Routine screening tests are available for five types of cancer: breast, cervix, colon, prostate and skin. It may seem that being tested is a no-brainer: Find the disease early and you have a better shot at a cure. Despite the fact that many patients and doctors strongly favor screening, Dr. Welch says there are several reasons why this may not be the best course of action, including:
- Screening may find harmless cancers that are never going to progress and threaten your life. Unfortunately, there's no way to distinguish these harmless cases from more dangerous ones. But, once they show up, you'll be treated for a disease that may never have caused you trouble.
- You could get a "false positive" result, suggesting that you have cancer when you really don't. To find out for sure, you'll need more tests. "Some of these tests are unpleasant and some can have serious complications," says Dr. Welch.

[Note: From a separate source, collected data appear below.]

Lemma foldl_max {A} (f : A → Z) (l : list A) (b : Z) :
  let m := foldl (λ best x, Z.max best (f x)) b l in
  (b <= m)%Z ∧ (∀ x, x ∈ l → f x <= m)%Z ∧ (m = b ∨ ∃ x, x ∈ l ∧ f x = m).
Proof.
  revert b. induction l as [|y l IH]; intros b; simpl; [split_and!; [lia|intros ? []%elem_of_nil|by left]|].
  destruct (IH (Z.max b (f y))) as (Hb & Hx & Hm). split_and!; [lia| |].
  - intros x [->|Hin]%elem_of_cons; [lia|by apply Hx].
  - destruct Hm as [Hm|(x & Hin & Hx')]; [|right; exists x; split; [by right|done]].
    destruct (decide (b < f y)%Z); [right; exists y; split; [by left|rewrite Hm; lia]|left; rewrite Hm; lia].
Qed.

Definition min_step (best : option (PublicKey * Uuid)) (x : PublicKey * Uuid) : option (PublicKey * Uuid) :=
  match best with
  | None => Some x
  | Some b => match meshnet_canonical_key_order b.1 x.1 with Gt => Some x | _ => Some b end
  end.
(* ===== verification/QosProps.v ===== *)
(** * Theorems about the quality of service analytics and the nurse *)

From stdpp Require Import strings.
From S2P Require Import Prelude NetTypes WgTypes Crypto NetText Proto Controller Consolidation LinkDetection Derp DeviceTypes Aggregator Heartbeat HeartbeatProps Qos.

(** ** The columns of a report *)

(** [str::split]: the parts of a text between the separators *)
Fixpoint split (c : Ascii.ascii) (t : text) : list text :=
  match t with
  | [] => [[]]
  | x :: t =>
      if decide (x = c) then [] :: split c t
      else match split c t with part :: parts => (x :: part) :: parts | [] => [[x]] end
  end.

Lemma split_app c t rest : c ∉ t → split c (t ++ c :: rest) = t :: split c rest.
Proof.
  induction t as [|x t IH]; intros Hc; simpl; [by rewrite decide_True|].
  apply not_elem_of_cons in Hc as [Hx Hc]. by rewrite decide_False, IH by congruence.
Qed.

Lemma split_one c t : c ∉ t → split c t = [t].
Proof.
  induction t as [|x t IH]; intros Hc; simpl; [done|].
  apply not_elem_of_cons in Hc as [Hx Hc]. by rewrite decide_False, IH by congruence.
Qed.

Lemma split_join c l : Forall (λ t, c ∉ t) l → l ≠ [] → split c (join c l) = l.
Proof.
  induction l as [|t [|t' l] IH]; intros Hl Hne; [done| |]; apply Forall_cons in Hl as [Ht Hl].
  - by apply split_one.
  - change (join c (t :: t' :: l)) with (t ++ c :: join c (t' :: l)). rewrite split_app by done. by rewrite IH.
Qed.

Lemma join_cons c t l : l ≠ [] → join c (t :: l) = t ++ c :: join c l.
Proof. by destruct l. Qed.

Lemma join_app c l1 l2 : l1 ≠ [] → l2 ≠ [] → join c (l1 ++ l2) = join c l1 ++ c :: join c l2.
Proof.
  intros H1 H2. induction l1 as [|t l1 IH]; [done|]. destruct l1 as [|t' l1]; [by apply join_cons|].
  rewrite <-app_comm_cons, !join_cons by done. by rewrite IH, <-app_assoc.
Qed.

Lemma join_nonempty c l : Forall (λ t, t ≠ []) l → l ≠ [] → join c l ≠ [].
Proof.
  destruct l as [|t [|t' l]]; intros Hl Hne; [done|by apply Forall_cons in Hl as [? _]|].
  apply Forall_cons in Hl as [Ht _]. by destruct t.
Qed.

(** Pushing the separator behind each part and popping the last one *)
Lemma concat_join c l : l ≠ [] → concat ((λ t, t ++ [c]) <$> l) = join c l ++ [c].
Proof.
  induction l as [|t l IH]; [done|]. intros _. destruct l as [|t' l]; [simpl; by rewrite app_nil_r|].
  rewrite join_cons by done. rewrite fmap_cons. cbn [concat]. rewrite IH by done. by rewrite <-!app_assoc.
Qed.

Lemma pop_concat c l : pop (concat ((λ t, t ++ [c]) <$> l)) = join c l.
Proof. destruct l as [|t l]; [done|]. by rewrite concat_join, pop_snoc. Qed.

Lemma merge_join c l1 l2 : Forall (λ t, t ≠ []) l1 → Forall (λ t, t ≠ []) l2 →
  merge_strings (join c l1) (join c l2) c = join c (l1 ++ l2).
Proof.
  intros H1 H2. destruct (decide (l1 = [])) as [->|N1]; [done|]. destruct (decide (l2 = [])) as [->|N2].
  { rewrite app_nil_r. simpl. by destruct (join c l1). }
  rewrite join_app by done. pose proof (join_nonempty c l1 H1 N1). pose proof (join_nonempty c l2 H2 N2).
  by destruct (join c l1), (join c l2).
Qed.

(** Numbers are digits. *)
Definition digits (t : text) : Prop := Forall (λ x, ∃ d, (0 <= d < 10)%Z ∧ x = from_digit d) t.

Lemma print_number_digits width n : (0 <= n)%Z → digits (print_number 10 width n).
Proof.
  revert n. induction width as [|width IH]; intros n Hn; simpl; [constructor|]. case_bool_decide.
  - apply Forall_singleton. eauto with lia.
  - apply Forall_app. split; [apply IH, Z.div_pos; lia|]. apply Forall_singleton. exists (n `mod` 10)%Z.
    split; [apply Z.mod_pos_bound; lia|done].
Qed.

Lemma print_number_nonempty width n : width ≠ 0 → print_number 10 width n ≠ [].
Proof. destruct width as [|width]; [done|]. intros _. simpl. case_bool_decide; [done|]. intros E. by apply app_eq_nil in E as [_ ?]. Qed.

Definition separator (c : Ascii.ascii) : Prop := c = colon ∨ c = comma ∨ c = semicolon.

Lemma digits_separator t c : digits t → separator c → c ∉ t.
Proof.
  intros Ht Hc Hin. unfold digits in Ht. rewrite Forall_forall in Ht. destruct (Ht c Hin) as (d & Hd & E).
  assert (d = 0 ∨ d = 1 ∨ d = 2 ∨ d = 3 ∨ d = 4 ∨ d = 5 ∨ d = 6 ∨ d = 7 ∨ d = 8 ∨ d = 9)%Z as Hd' by lia.
  destruct Hc as [-> | [-> | ->]]; destruct_or! Hd'; subst d; by vm_compute in E.
Qed.

(** ** Entries *)

(** What the library promises of its numbers: they are [u64]. *)
Class HistogramLaws `{Histograms} := {
  hist_percentile_u64 step h v : hist_percentile step h = Some v → is_uint 64 v
}.

(** A text with a value for each bucket *)
Definition bucket_entry (n : nat) (t : text) : Prop := length (split colon t) = n ∧ (comma ∉ t) ∧ t ≠ [].

Lemma bucket_entry_join l : l ≠ [] → Forall (λ t, (colon ∉ t) ∧ (comma ∉ t) ∧ t ≠ []) l → bucket_entry (length l) (join colon l).
Proof.
  intros Hne Hl. split_and!.
  - rewrite split_join; [done| |done]. eapply Forall_impl; [done|]. naive_solver.
  - clear Hne. induction l as [|t l IH]; [by apply not_elem_of_nil|]. apply Forall_cons in Hl as [Ht Hl].
    destruct l as [|t' l]; [naive_solver|]. rewrite join_cons by done. rewrite not_elem_of_app, not_elem_of_cons.
    split_and!; [naive_solver|done|by apply IH].
  - apply join_nonempty; [|done]. eapply Forall_impl; [done|]. naive_solver.
Qed.

Section columns.
Context `{HistogramLaws}.
Implicit Types (nodes : gmap PublicKey QosNode) (buckets : Z) (key : PublicKey).

Lemma u64_part v : (0 <= v)%Z → (colon ∉ print_u64 v) ∧ (comma ∉ print_u64 v) ∧ print_u64 v ≠ [].
Proof.
  intros Hv. pose proof (print_number_digits 20 v Hv) as Hd.
  split_and!; [apply digits_separator; [done|by left]|apply digits_separator; [done|right; by left]|by apply print_number_nonempty].
Qed.

(** The values of a histogram: the loop, as a list *)
Fixpoint percentiles (h : Histogram) (bucket_size : SpecFloat.spec_float) (n : nat) (step : SpecFloat.spec_float) : list text :=
  match n with
  | O => []
  | S n => print_u64 (default 0%Z (hist_percentile step h)) :: percentiles h bucket_size n (f64_add step bucket_size)
  end.

Lemma percentile_loop_join h size n step output :
  percentile_loop h size n step output = output ++ concat ((λ t, t ++ [colon]) <$> percentiles h size n step).
Proof.
  revert step output. induction n as [|n IH]; intros step output; cbn [percentile_loop percentiles]; [by rewrite app_nil_r|].
  rewrite IH, fmap_cons. cbn [concat]. by rewrite <-!app_assoc.
Qed.

Lemma percentile_entry h buckets : (0 < buckets)%Z → bucket_entry (Z.to_nat buckets) (percentile_histogram h buckets).
Proof.
  intros Hb. unfold percentile_histogram. rewrite percentile_loop_join, app_nil_l, pop_concat.
  set (size := f64_div _ _). generalize size at 2. intros step.
  assert (length (percentiles h size (Z.to_nat buckets) step) = Z.to_nat buckets) as Hlen.
  { generalize (Z.to_nat buckets) as n. intros n. revert step. induction n as [|n IH]; intros step; simpl; [done|]. by rewrite IH. }
  rewrite <-Hlen at 1. apply bucket_entry_join; [intros E; rewrite E in Hlen; simpl in Hlen; lia|]. clear Hlen.
  revert step. induction (Z.to_nat buckets) as [|n IH]; intros step; cbn [percentiles]; constructor; [|apply IH].
  apply u64_part. destruct (hist_percentile step h) as [v|] eqn:E; simpl; [|lia]. apply hist_percentile_u64 in E. unfold is_uint in E. lia.
Qed.

Lemma repeated_entry t buckets : (0 < buckets)%Z → colon ∉ t → comma ∉ t → t ≠ [] →
  bucket_entry (Z.to_nat buckets) (repeated_data (t ++ [colon]) buckets).
Proof.
  intros Hb H1 H2 H3. unfold repeated_data.
  replace (replicate (Z.to_nat buckets) (t ++ [colon])) with ((λ t, t ++ [colon]) <$> replicate (Z.to_nat buckets) t)
    by (by rewrite fmap_replicate).
  rewrite pop_concat. rewrite <-(length_replicate (Z.to_nat buckets) t) at 1. apply bucket_entry_join.
  - destruct (Z.to_nat buckets) eqn:E; [lia|done].
  - by apply Forall_replicate.
Qed.

Lemma null_entry buckets : (0 < buckets)%Z → bucket_entry (Z.to_nat buckets) (null_data buckets).
Proof. intros Hb. apply (repeated_entry (str "null")); [done|..]; apply (bool_decide_unpack _); vm_compute; done. Qed.

Lemma empty_entry buckets : (0 < buckets)%Z → bucket_entry (Z.to_nat buckets) (empty_data buckets).
Proof. intros Hb. apply (repeated_entry (str "0")); [done|..]; apply (bool_decide_unpack _); vm_compute; done. Qed.

(** What a report says of one node *)
Definition rtt_entry (hist : QosNode → Histogram) nodes buckets key : text :=
  match nodes !! key with
  | Some n => if (0 <? hist_entries (hist n))%Z then percentile_histogram (hist n) buckets else null_data buckets
  | None => null_data buckets
  end.
Definition throughput_entry (hist : QosNode → Histogram) nodes buckets key : text :=
  match nodes !! key with Some n => percentile_histogram (hist n) buckets | None => empty_data buckets end.
Definition duration_entry nodes key : text :=
  match nodes !! key with Some n => print_u64 (as_secs (connected_time n)) | None => str "0" end.

Lemma rtt_bucket_entry hist nodes buckets key : (0 < buckets)%Z → bucket_entry (Z.to_nat buckets) (rtt_entry hist nodes buckets key).
Proof. intros. unfold rtt_entry. repeat case_match; auto using percentile_entry, null_entry. Qed.

Lemma throughput_bucket_entry hist nodes buckets key : (0 < buckets)%Z →
  bucket_entry (Z.to_nat buckets) (throughput_entry hist nodes buckets key).
Proof. intros. unfold throughput_entry. case_match; auto using percentile_entry, empty_entry. Qed.

Definition row (c : Ascii.ascii) (entry : PublicKey → text) (keys : list PublicKey) : text :=
  concat ((λ t, t ++ [c]) <$> (entry <$> keys)).

Lemma push_rtt_entry hist nodes buckets key t :
  push_rtt_data (hist <$> nodes !! key) buckets t = t ++ rtt_entry hist nodes buckets key ++ [comma].
Proof. unfold push_rtt_data, rtt_entry. by destruct (nodes !! key). Qed.

Lemma push_node_entries nodes buckets o key :
  push_node nodes buckets o key =
  mkOutputData (out_rtt o ++ rtt_entry rtt_histogram nodes buckets key ++ [comma])
    (out_rtt_loss o ++ rtt_entry rtt_loss_histogram nodes buckets key ++ [comma])
    (out_rtt6 o ++ rtt_entry rtt6_histogram nodes buckets key ++ [comma])
    (out_rtt6_loss o ++ rtt_entry rtt6_loss_histogram nodes buckets key ++ [comma])
    (out_tx o ++ throughput_entry tx_histogram nodes buckets key ++ [comma])
    (out_rx o ++ throughput_entry rx_histogram nodes buckets key ++ [comma])
    (out_connection_duration o ++ duration_entry nodes key ++ [semicolon]).
Proof.
  rewrite <-!push_rtt_entry. unfold push_node, throughput_entry, duration_entry. by destruct (nodes !! key).
Qed.

Lemma push_nodes_rows nodes buckets o keys :
  foldl (push_node nodes buckets) o keys =
  mkOutputData (out_rtt o ++ row comma (rtt_entry rtt_histogram nodes buckets) keys)
    (out_rtt_loss o ++ row comma (rtt_entry rtt_loss_histogram nodes buckets) keys)
    (out_rtt6 o ++ row comma (rtt_entry rtt6_histogram nodes buckets) keys)
    (out_rtt6_loss o ++ row comma (rtt_entry rtt6_loss_histogram nodes buckets) keys)
    (out_tx o ++ row comma (throughput_entry tx_histogram nodes buckets) keys)
    (out_rx o ++ row comma (throughput_entry rx_histogram nodes buckets) keys)
    (out_connection_duration o ++ row semicolon (duration_entry nodes) keys).
Proof.
  revert o. induction keys as [|key keys IH]; intros o; cbn [foldl].
  - unfold row. simpl. rewrite !app_nil_r. by destruct o.
  - rewrite IH, push_node_entries. unfold row. rewrite !fmap_cons. cbn [concat out_rtt out_rtt_loss out_rtt6 out_rtt6_loss out_tx out_rx out_connection_duration].
    by rewrite <-!app_assoc.
Qed.
(* ===== verification/Stun.v ===== *)
(** * [telio-traversal]: the STUN endpoint provider ([endpoint_providers/stun.rs])

    The provider asks a STUN server twice for the address of this device: once
    through the WireGuard tunnel, for the address of the WireGuard socket, and once
    in plain text, for the address of its own socket.  The two answers make an
    endpoint candidate.

    The state is the record [StunProvider].  Every definition takes the instant
    [now] and an environment [StunEnv] with the answers of the outside: the
    interface of WireGuard at each query, the random transaction ids, and whether
    sockets could be opened and sends succeeded.  The codec of STUN messages is the
    interface [StunCodec]. *)

From S2P Require Import Prelude NetTypes WgTypes Crypto NetText Proto PingPong Backoff CrossPing DeviceTypes Derp Relay StarcastNat.

Definition STUN_TIMEOUT_PAUSED : Duration := from_secs 600.
Definition STUN_TIMEOUT : Duration := from_secs 5.

(** [stun_codec]: a request with a transaction id, and what a message has of an
    id, of [XorMappedAddress] and of [MappedAddress] *)
Class StunCodec := {
  stun_encode : bytes → option bytes;
  stun_decode : bytes → option (bytes * option SocketAddr * option SocketAddr)
}.

(** What occurs of [endpoint_providers::Error] *)
Inductive StunError :=
| StunNotConfigured
| NoStunPeer
| BadStunPeer
| StunWireGuardError
| StunIoError
| ByteCodecError
| StunPingError (e : ProviderError).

- Some medical tests are risky. Colonoscopies carry a small risk (about one in 1,000) of perforating the colon, a serious and sometimes life-threatening complication. Beyond that, recent studies have shown that it isn't clear that the benefits of PSA tests for prostate cancer outweigh the risks of follow-up diagnostic tests and cancer treatment. According to the National Cancer Institute, PSA test results may lead to the detection of small cancers that never would become life threatening but still put men at risk of complications from unnecessary treatments.
Whether or not cancer is found through screening, how well do older folks fare after treatment compared with younger patients?
Although few studies have looked at this issue, some research has been done on the outcome of colorectal cancer treatment. A review showed that patients in their 80s don't do well if they have other serious health problems and if their cancer was diagnosed at an advanced stage. A 2006 Canadian study, though, found that age is not an obstacle to successful treatment.
The Canadian researchers compared the outcomes of colon cancer treatment in patients over 80 with those of patients in their 60s. Both groups had comparable surgery and, in both groups, cancer was diagnosed at an early stage. The study found no major differences between the two groups in terms of their overall health or quality of life. The researchers concluded that what matters most in cancer treatment is not age alone but a range of factors that every patient must consider for him- or herself.
So, should you continue with cancer screenings once you reach your senior years? The answer: It depends. On you, on your overall health, your attitude, and your personal assessment of whether screening and treatment are right for you.